Тарловский раздраженно глянул на него, поскольку все это сопротивление считал, скорее, фарсом, доброй миной при плохой игре, чем реакцией, вызванной страхом.
- Можете и не приходить. Придете вы или нет - дело ваше. Но не приходя - вы увеличиваете вероятность потерять сделку, которая случается раз в жизни…
Бартницкий молчал, уже не оппонируя, что усилило оптимизм графа и окрылило его риторику.
- Вы не только должны усесться за этим столом среди моих гостей, пан Бартницкий, но вы должны это сделать активно, очень активно.
- Активно?...
- Еще как активно! Вы должны рвать горло в пользу обмена арестованных, поскольку, если это предложение не пройдет, то есть, если за него не проголосуют, тогда все дело пойдет псу под хвост, и мне уже не нужно будет продавать родовые драгоценности за копейки!
- Но, пан граф, я же…
- Хорошенько подумайте, пан Бартницкий, ведь от этого будет зависеть, будет ли в той далекой мышиной норе, куда вы хотите перед концом войны забиться, ваш карман раза в два толще. Жду вас здесь, в шесть вечера!
Бартницкий еще раз попытался сопротивляться:
- Нет, господин граф! Прошу меня не ждать. То есть - я могу прийти с наличностью, но не как участник конференции, которую вы здесь организовываете. В ней я участия принимать не стану. Крупная выгода - это дело большое, только жизнь - это штука побольше любых денег. И я не желаю рисковать.
- Тогда вы предпочитаете гнев капитана Мюллера?... - спросил граф, выдавая на свет аргумент, который использовать не желал, но упорство Бартницкого не давало ему иного выбора.
- При чем тут гнев Мюллера? - побелевшими губами спросил ювелир.
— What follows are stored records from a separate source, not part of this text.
(** The two results of a load, of which at most one is there. *)
Definition load_result {A} (m : EM DiscoveryCacheLoadFailure World (option A)) :
    M World (option A * option DiscoveryCacheLoadFailure) := λ w,
  match m w with
  | (inr a, w) => (Ok (a, None), w)
  | (inl failure, w) => (Ok (None, Some failure), w)
  end.

Definition load_snapshot (paths : DiscoveryCachePaths) :
    M World (option DiscoverySnapshot * option DiscoveryCacheLoadFailure) :=
  load_result (
    meta_exists ← cache_probe "cache_load_meta" (cp_meta paths);
    resources_exists ← cache_probe "cache_load_resources" (cp_resources paths);
    targets_exists ← cache_probe "cache_load_targets" (cp_targets paths);
    if negb meta_exists || negb resources_exists || negb targets_exists then mret None
    else
      meta ← cache_read "cache_load_meta" (cp_meta paths);
      resources ← cache_read "cache_load_resources" (cp_resources paths);
      targets ← cache_read "cache_load_targets" (cp_targets paths);
      mret (Some (mk_snapshot (me_schema_version meta) (me_snapshot_id meta) (me_revision meta)
                    (me_generated_at meta) (me_origins meta) resources targets))).

Definition load_meta (paths : DiscoveryCachePaths) :
    M World (option DiscoveryCacheMeta * option DiscoveryCacheLoadFailure) :=
  load_result (
    there ← cache_probe "cache_load_meta" (cp_meta paths);
    if there : bool then
      meta ← cache_read "cache_load_meta" (cp_meta paths);
      mret (Some meta)
    else mret None).

(** [.source_err(DiscoveryReason::CacheIo, detail)] *)
Definition cache_write {A} `{Json A} (detail path : string) (a : A) : EM DiscoveryError World unit :=
  io (mk_discovery_error CacheIo (Some detail)) (be_write_json path a).

Definition store_snapshot (paths : DiscoveryCachePaths) (snapshot : DiscoverySnapshot)
    (last_success_at last_error : option string) : EM DiscoveryError World unit :=
  let meta := meta_new snapshot last_success_at last_error in
  cache_write "write discovery resources" (cp_resources paths) (sn_resources snapshot);;
  cache_write "write discovery targets" (cp_targets paths) (sn_targets snapshot);;
  cache_write "write discovery meta" (cp_meta paths) meta.
End Cache.

(** * discovery/runtime.rs *)

Record DiscoveryRuntime `{Os} := mk_runtime {
  rt_probes : list DiscoveryProbe;
  rt_latest_snapshot : option DiscoverySnapshot;
  rt_last_outputs : list (option ProbeOutput);
  rt_last_run_at : list (option Z);
  rt_policy : option AppliedDiscoveryPolicy;
  rt_last_policy_fetch_at : option Z;
}.
Arguments mk_runtime {_} _ _ _ _ _ _.

Record SuccessfulProbeRefresh := mk_successful {
  sp_probe : string; sp_source : DiscoverySourceKind; sp_resource_count : nat; sp_target_count : nat;
}.
Record DiscoveryStoreFailure := mk_store_failure { sf_phase : string; sf_detail : string }.
Record DiscoveryRefreshResult := mk_refresh_result {
  rr_refreshed_snapshot : DiscoverySnapshot;
  rr_persisted_snapshot : DiscoverySnapshot;
  rr_errors : list DiscoveryError;
  rr_last_success_at : option string;
  rr_last_error : option string;
  rr_used_cached_snapshot : bool;
  rr_had_successful_refresh : bool;
  rr_successful_probes : list SuccessfulProbeRefresh;
  rr_store_failure : option DiscoveryStoreFailure;
}.

(** [DiscoverySnapshot::new] *)
Definition snapshot_new `{DiscoveryContracts} (snapshot_id : string) (revision : Z) (generated_at : string)
    (origins : list DiscoveryOrigin) (resources : list DiscoveredResource) (targets : list DiscoveredTarget) :
    DiscoverySnapshot :=
  mk_snapshot DISCOVERY_SCHEMA_VERSION snapshot_id revision generated_at origins resources targets.

Definition resource_with_origin (idx : nat) (r : DiscoveredResource) : DiscoveredResource :=
  mk_resource (dr_resource_id r) (dr_kind r) idx (dr_attributes r) (dr_discovered_at r) (dr_last_seen_at r)
    (dr_health r) (dr_source r).
Definition target_with_origin (idx : nat) (t : DiscoveredTarget) : DiscoveredTarget :=
  mk_target (dt_target_id t) (dt_kind t) idx (dt_resource_ref t) (dt_execution_hints t) (dt_state t).

(** The local variables of [refresh_inner], and which probes it asked so far. *)
Record Round `{Os} := mk_round {
  rd_runtime : DiscoveryRuntime;
  rd_resources : list DiscoveredResource;
  rd_targets : list DiscoveredTarget;
  rd_origins : list DiscoveryOrigin;
  rd_errors : list DiscoveryError;
  rd_successful : list SuccessfulProbeRefresh;
  rd_asked : list nat;
}.
Arguments mk_round {_} _ _ _ _ _ _ _.

Section Refresh.
Context `{Host} {BE : Backend} `{!DiscoveryContracts}.
Context `{!Json DiscoveryCacheMeta} `{!Json (list DiscoveredResource)} `{!Json (list DiscoveredTarget)}.

Definition runtime_new (probes : list DiscoveryProbe) : DiscoveryRuntime :=
  mk_runtime probes None (replicate (length probes) None) (replicate (length probes) None) None None.

Definition policy_version (rt : DiscoveryRuntime) : option Z := (λ p, ps_policy_version (ad_set p)) <$> rt_policy rt.
Definition probe_paths (rt : DiscoveryRuntime) : list string :=
  default [] ((λ p, ps_probe_paths (ad_set p)) <$> rt_policy rt).
Definition policy_adjustments_summary (rt : DiscoveryRuntime) : string :=
  default "" (adjustments_summary <$> rt_policy rt).

Definition apply_discovery_policy (set : DiscoveryAspectPolicySet) (rt : DiscoveryRuntime) : bool * DiscoveryRuntime :=
  (match rt_policy rt with
   | Some current => negb (Z.eqb (ps_policy_version (ad_set current)) (ps_policy_version set))
   | None => true
   end,
   mk_runtime (rt_probes rt) (rt_latest_snapshot rt) (rt_last_outputs rt) (rt_last_run_at rt)
     (Some (applied_policy_new set)) (rt_last_policy_fetch_at rt)).
Fixpoint extend_targets (paths : list string) (targets : list MetricsTargetViewEntry) :
    M World (list MetricsTargetViewEntry) :=
  match paths with
  | [] => mret targets
  | path :: paths =>
      candidates ← candidates_load_or_default path;
      extend_targets paths (targets ++ (map_candidate <$> candidates))%list
  end.
Definition build_metrics_target_view (state_dir generated_at : string) : M World MetricsTargetView :=
  targets ← extend_targets [host_metrics_path_for state_dir; process_metrics_path_for state_dir;
                            container_metrics_path_for state_dir] [];
  mret (mk_target_view generated_at targets).
Definition view_store (path : string) (view : MetricsTargetView) : M World unit := be_write_json path view.
End Stores.

(** * The health of discovery: runtime/self_observability.rs and runtime/daemon.rs *)

Inductive DiscoveryReadiness := NotReady | ReadyWithStaleSnapshot | Ready.

Record DiscoveryProbeHealth := mk_probe_health {
  ph_source : string;
  ph_probe : string;
  ph_phase : string;
  ph_status : string;
  ph_resource_count : nat;
  ph_target_count : nat;
  ph_error : option string;
}.
Record DiscoveryHealthSnapshot := mk_discovery_health {
  dh_readiness : DiscoveryReadiness;
  dh_cached_snapshot_loaded : bool;
  dh_used_cached_snapshot : bool;
  dh_resource_count : nat;
  dh_target_count : nat;
  dh_failure_count : nat;
  dh_last_success_at : option string;
  dh_updated_at : string;
  dh_probes : list DiscoveryProbeHealth;
}.

(** [DiscoverySourceKind::as_str] *)
Definition source_as_str (source : DiscoverySourceKind) : string :=
  match source with
  | LocalRuntime => "local_runtime" | Static => "static" | SourceFile => "file" | K8s => "k8s"
  end.

Section Health.
Context `{DiscoveryContracts}.
(** [write_payload_bytes]: every round that goes on has written a byte. *)
Fixpoint write_loop (fuel : nat) (payload : string) (written : nat) (deadline stall : Z) s : PayloadWrite * TcpRecordSink :=
  match fuel with
  | O => (Stalled written, s)
  | S fuel =>
      if Nat.ltb written (String.length payload) then
        if Z.leb deadline (tc_now s) then (Stalled written, s)
        else
          let window := Z.min stall (deadline - tc_now s) in
          let rest := str_drop written payload in
          let '((answer, time), peer) := peer_write rest (tc_peer s) in
          if Z.ltb window time then (Stalled written, after (tc_now s + window) peer s)
          else
            let s := after (tc_now s + Z.max 0 time) peer s in
            match answer with
            | Took n =>
                let n := Nat.min n (String.length rest) in
                if Nat.eqb n 0 then (WriteFailed (MkIoError WriteZero "tcp write accepted zero bytes"), s)
                else
                  write_loop fuel payload (written + n) deadline stall
                    (with_links (on_last (receive (str_take n rest)) (tc_links s)) s)
            | WriteError e => (WriteFailed e, s)
            end
      else
        let '(flushed, peer) := peer_flush (tc_peer s) in
        let s := after (tc_now s) peer s in
        match flushed with Ok _ => (Complete, s) | Err e => (WriteFailed e, s) end
  end.
Definition write_payload_bytes (payload : string) (stall total : Z) s : PayloadWrite * TcpRecordSink :=
  write_loop (S (String.length payload)) payload 0 (tc_now s + total) stall s.

(** [finish_in_background]: the rest is left to a task, if there can be one. *)
Definition finish_in_background (rest : string) s : TcpRecordSink :=
  with_links (on_last (set_status (if runtime_current then Finishing rest else Broken)) (tc_links s)) s.

(** The stream is taken out, and put back if all went well. *)
Definition take_stream s : TcpRecordSink :=
  tcp_update false (tc_next_attempt_at s) (tc_backoff s) (tc_now s) (tc_links s) (tc_peer s) s.
Definition put_stream s : TcpRecordSink :=
  tcp_update true (tc_next_attempt_at s) (tc_backoff s) (tc_now s) (tc_links s) (tc_peer s) s.

(** [write_payload] of the frames, which are in the payload in this order. *)
Definition write_payload (frames : list Frame) : M TcpRecordSink unit :=
  ensure_connected;;
  act (λ s,
    let payload := sconcat ((λ f, build_payload_bytes (fr_bytes f) (tc_framing s)) <$> frames) in
    let s := take_stream (with_links (on_last (hand_over ((λ f, (f, tc_framing s)) <$> frames)) (tc_links s)) s) in
    let '(outcome, s) := write_payload_bytes payload TCP_WRITE_STALL_TIMEOUT TCP_WRITE_TOTAL_TIMEOUT s in
    match outcome with
    | Complete => (Ok tt, put_stream s)
    | WriteFailed err =>
        let s := schedule_backoff (with_links (on_last (set_status Broken) (tc_links s)) s) in
        (Err (tag_target s err), s)
    | Stalled written =>
        let s := schedule_backoff s in
        let s := if Nat.ltb written (String.length payload) then finish_in_background (str_drop written payload) s
                 else with_links (on_last (set_status Shut) (tc_links s)) s in
        (Err (tag_target s (MkIoError TimedOut "tcp write stalled (no progress)")), s)
    end).
Definition normalize_journald_json_line (line : string) : string :=
  if negb (contains (String dquote ":[") line) then line
  else
    match value_from_str line with
    | None => line
    | Some value =>
        match as_object value with
        | None => line
        | Some map =>
            let fields := (λ '(k, v), (k, normalize_field v)) <$> map in
            if negb (existsb (λ f, f.2.2) fields) then line
            else default line (value_to_string (of_object ((λ '(k, (v, _)), (k, v)) <$> fields)))
        end
    end.

Definition line_cursor (line : string) : option string :=
  value ← value_from_str (trim line);
  members ← as_object value;
  field ← snd <$> find_first (λ m, String.eqb m.1 "__CURSOR") members;
  cursor ← trim <$> as_str field;
  if is_plausible_cursor cursor then Some cursor else None.
Fixpoint first_cursor (lines : list string) : option string :=
  match lines with
  | [] => None
  | line :: lines => match line_cursor line with Some cursor => Some cursor | None => first_cursor lines end
  end.
Definition cursor_from_output (output : string) : option string := first_cursor (rev (Fmt.lines output)).

Context `{LogContracts}.

(** The records of the lines, numbered and placed from the given number and offset on. *)
Fixpoint records_from (agent_id observed_at input_id source_path family_ unit__ : string) (journald_json : bool) (offset seq : Z)
    (ls : list string) : list TelemetryRecord :=
  match ls with
  | [] => []
  | line :: ls =>
      let line := if journald_json then normalize_journald_json_line line else line in
      with_origin family_ unit__ (new_log agent_id observed_at input_id source_path line offset (offset + str_len line) seq)
      :: records_from agent_id observed_at input_id source_path family_ unit__ journald_json (offset + str_len line + 1) (seq + 1) ls
  end.
Definition records_from_output (agent_id input_id target : string) (journald_json : bool) (family_ unit__ output observed_at : string)
    (next_seq : Z) : list TelemetryRecord * Z :=
  (records_from agent_id observed_at input_id ("exporter:" +:+ target) family_ unit__ journald_json 0 next_seq (Fmt.lines output),
   next_seq + Z.of_nat (length (Fmt.lines output)))%Z.
End Output.

(** * The state kept between rounds *)

Record ExporterState := mk_exporter_state { last_run_ms : btree Z; missing : btree string }.
Definition exporter_state_default : ExporterState := mk_exporter_state [] [].
(** [serde_json::to_vec_pretty] and [from_slice] of it. *)
Class ExporterCodec := {
  state_pretty : ExporterState → string;
  state_from_slice : string → option ExporterState;
  state_from_pretty : ∀ s, state_from_slice (state_pretty s) = Some s;
}.
Definition bt_remove {V} (k : string) (m : btree V) : btree V := List.filter (λ kv, negb (String.eqb kv.1 k)) m.

Section Files.
Context `{SpoolEnv} `{ExporterCodec} `{ExporterContracts}.

Definition state_path (state_dir : string) : string := path_join state_dir "exporters.json".
Definition load_state (state_dir : string) : M World ExporterState :=
  r ← try (fs_read (state_path state_dir));
  mret (match r with Ok bytes => default exporter_state_default (state_from_slice bytes) | Err _ => exporter_state_default end).
(** [std::fs::write] *)
Definition fs_write (path bytes : string) : M World unit := fs_create path;; fs_append path bytes.
Definition save_state (state_dir : string) (state : ExporterState) : M World unit :=
  let path := state_path state_dir in
  let tmp := path_with_extension path "json.tmp" in
  r ← try (fs_write tmp (state_pretty state));
  match r with Ok _ => try (fs_rename tmp path);; mret tt | Err _ => mret tt end.

Definition cursor_path (state_dir run_id : string) : string := path_join (path_join state_dir "exporters") (run_id +:+ ".cursor").
(** [read_to_string] reads valid UTF-8 only. *)
Definition load_cursor (state_dir run_id : string) : M World (option string) :=
  r ← try (fs_read (cursor_path state_dir run_id));
  mret (match r with
        | Ok bytes => let cursor := trim bytes in if utf8_valid bytes && is_plausible_cursor cursor then Some cursor else None
        | Err _ => None
        end).
Definition save_cursor (state_dir run_id cursor : string) : M World unit :=
  let path := cursor_path state_dir run_id in
  ensure_parent_async path;;
  let tmp := path_with_extension path "cursor.tmp" in
  fs_write tmp (trim cursor);; fs_rename tmp path.
Definition clear_cursor (state_dir run_id : string) : M World unit := remove_ignore_missing (cursor_path state_dir run_id).
End Files.

(** * A round *)

Section Round.
Context `{SpoolEnv} `{RecordSink} `{LogCodecs} `{Programs} `{JsonValues} `{ExporterContracts} `{ExporterCodec} `{UnicodeTables}.

(** The world, the sink, the programs and the counter of the tick; on record, for the proofs only, the
    runs that were attempted: their key, their period and when. *)
Record Export := mk_export {
  ex_world : World;
  ex_sink : SinkState;
  ex_programs : ProgramState;
  ex_seq : Z;
  ex_attempts : list (string * (Z * Z));
}.
Definition on_world {A} (m : M World A) : M Export A :=
  zoom ex_world (λ w x, mk_export w (ex_sink x) (ex_programs x) (ex_seq x) (ex_attempts x)) m.
Definition on_sink {A} (m : M SinkState A) : M Export A :=
  zoom ex_sink (λ s x, mk_export (ex_world x) s (ex_programs x) (ex_seq x) (ex_attempts x)) m.
Definition set_seq (n : Z) : M Export unit := modify (λ x, mk_export (ex_world x) (ex_sink x) (ex_programs x) n (ex_attempts x)).
Definition attempting (key : string) (period now : Z) : M Export unit :=
  modify (λ x, mk_export (ex_world x) (ex_sink x) (ex_programs x) (ex_seq x) (ex_attempts x ++ [(key, (period, now))])).

Definition run_argv (argv : list string) (timeout : Z) : M Export string :=
  match argv with
  | [] => throw (MkIoError InvalidInput "empty argv")
  | _ =>
      act (λ x,
        let '(answer, p) := spawn argv (ex_programs x) in
        let x' := λ ms, mk_export (set_clock (clock (ex_world x) + ms) (ex_world x)) (ex_sink x) p (ex_seq x) (ex_attempts x) in
        match answer with
        | Err err => (Err err, x' 0%Z)
        | Ok (finish, time) =>
            if Z.ltb (timeout * 1000) time then
              (Err (MkIoError TimedOut ("exporter timed out after " +:+ pretty timeout +:+ "s")), x' (timeout * 1000)%Z)
            else
              (match finish with
               | Exited true _ stdout _ => Ok (from_utf8_lossy stdout)
               | Exited false status _ stderr =>
                   Err (io_other ("exporter exited with " +:+ status +:+ ": " +:+ trim (from_utf8_lossy stderr)))
               | WaitFailed err => Err err
               end, x' (Z.max 0 time))
        end)
  end.

Definition present_now (x : Export) (tool : string) : bool := executable tool (ex_programs x).
Definition run_with_cursor_fallback (id : string) (arg cursor : option string) (timeout : Z) : M Export (string * bool) :=
  argv ← act (λ x, (argv_for_run (present_now x) id arg cursor, x));
  r ← try (run_argv argv timeout);
  match r with
  | Ok output => mret (output, false)
  | Err err =>
      if should_fall_back cursor err then
        argv ← act (λ x, (argv_for_run (present_now x) id arg None, x));
        output ← run_argv argv timeout;
        mret (output, true)
      else throw err
  end.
- Потому что герр капитан очень рассчитывает на крупную добычу, и когда я оговаривал с ним подробности, именно он рекомендовал мне вас как банкира, который за мое золото доставит мне требуемую американскую наличность.
- Он назвал мое имя?
- Причем, совершенно правильно, пан Бартницкий.
- Ну ладно, и что с того? Ведь я не уклоняюсь от покупки драгоценностей…
- Но вы уклоняетесь от приглашения на ужин, не понимая, что мое предложение двойное. Вы, финансисты, называете это, кажется, "связанной трансакцией". Либо вы придете сюда в качестве банкира и соучастник принимающего вердикт собрания, либо можете вообще не приходить. Если вы не придете, Мюллер узнает, что из-за вас он теряет добычу. И тогда он обязательно отблагодарит вас.
- Это… это… - Бартницкий никак не мог выдавить из себя эпитет.
Тарловский выручил его.
- Да, это шантаж. Так что - в семь вечера. До свидания, пан Бартницкий.
Ювелир встал, отвесил уважительный поклон и направился к двери, словно заводная игрушка. Его догнал голос хозяина:
- И прошу не забыть - только сотни и пятидесятки! Да, все возьмите с собой. Если все пройдет, как следует, тогда я сразу же отдам вам все, что вы только попросите.
АКТ III
В пару с лишним минут седьмого вечером за большим столом сидело одиннадцать человек.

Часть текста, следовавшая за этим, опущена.